(Beginning of Records for processing)

(* ===== verification/ConstRel.v ===== *)
(** * Relating two evaluators

    A relation between the computations of two monads with the evaluator's
    operations that those operations respect relates the methods too, as soon as
    it relates what the methods call.  Every theorem about the evaluator is such
    a relation. *)
From stdpp Require Import gmap pretty.
From S2P Require Import Prelude Syntax Utf8 TextOps Float64 Mir Interp Exec Entry Hir SemType ConstEval.

Open Scope nat_scope.

(** ** The laws *)

Class ConstRel {M1 M2 : Type -> Type} `{ConstMonad M1} `{ConstMonad M2}
    (R : forall A, M1 A -> M2 A -> Prop) := {
  rel_ret : forall A (a : A), R _ (c_ret a) (c_ret a);
  rel_bind : forall A B (m1 : M1 A) (m2 : M2 A) (f1 : A -> M1 B) (f2 : A -> M2 B),
    R _ m1 m2 -> (forall a, R _ (f1 a) (f2 a)) -> R _ (c_bind m1 f1) (c_bind m2 f2);
  rel_err : forall A span message, R A (c_err span message) (c_err span message);
  rel_panic : forall A, R A c_panic c_panic;
  rel_diagnose : forall d, R _ (c_diagnose d) (c_diagnose d);
  rel_read : forall name, R _ (c_read name) (c_read name);
  rel_bind_value : forall name value, R _ (c_bind_value name value) (c_bind_value name value);
  rel_bind_slot : forall name value, R _ (c_bind_slot name value) (c_bind_slot name value);
  rel_assign : forall target value, R _ (c_assign target value) (c_assign target value);
  rel_nested : forall A binding (m1 : M1 A) (m2 : M2 A),
    R _ m1 m2 -> R _ (c_nested binding m1) (c_nested binding m2);
  rel_isolated : forall A (m1 : M1 A) (m2 : M2 A), R _ m1 m2 -> R _ (c_isolated m1) (c_isolated m2)
}.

(End of Records for processing)

Return, from the data above, each line in which the string "methods" appears.

* [Answer to the problem]:
    operations that those operations respect relates the methods too, as soon as
    it relates what the methods call.  Every theorem about the evaluator is such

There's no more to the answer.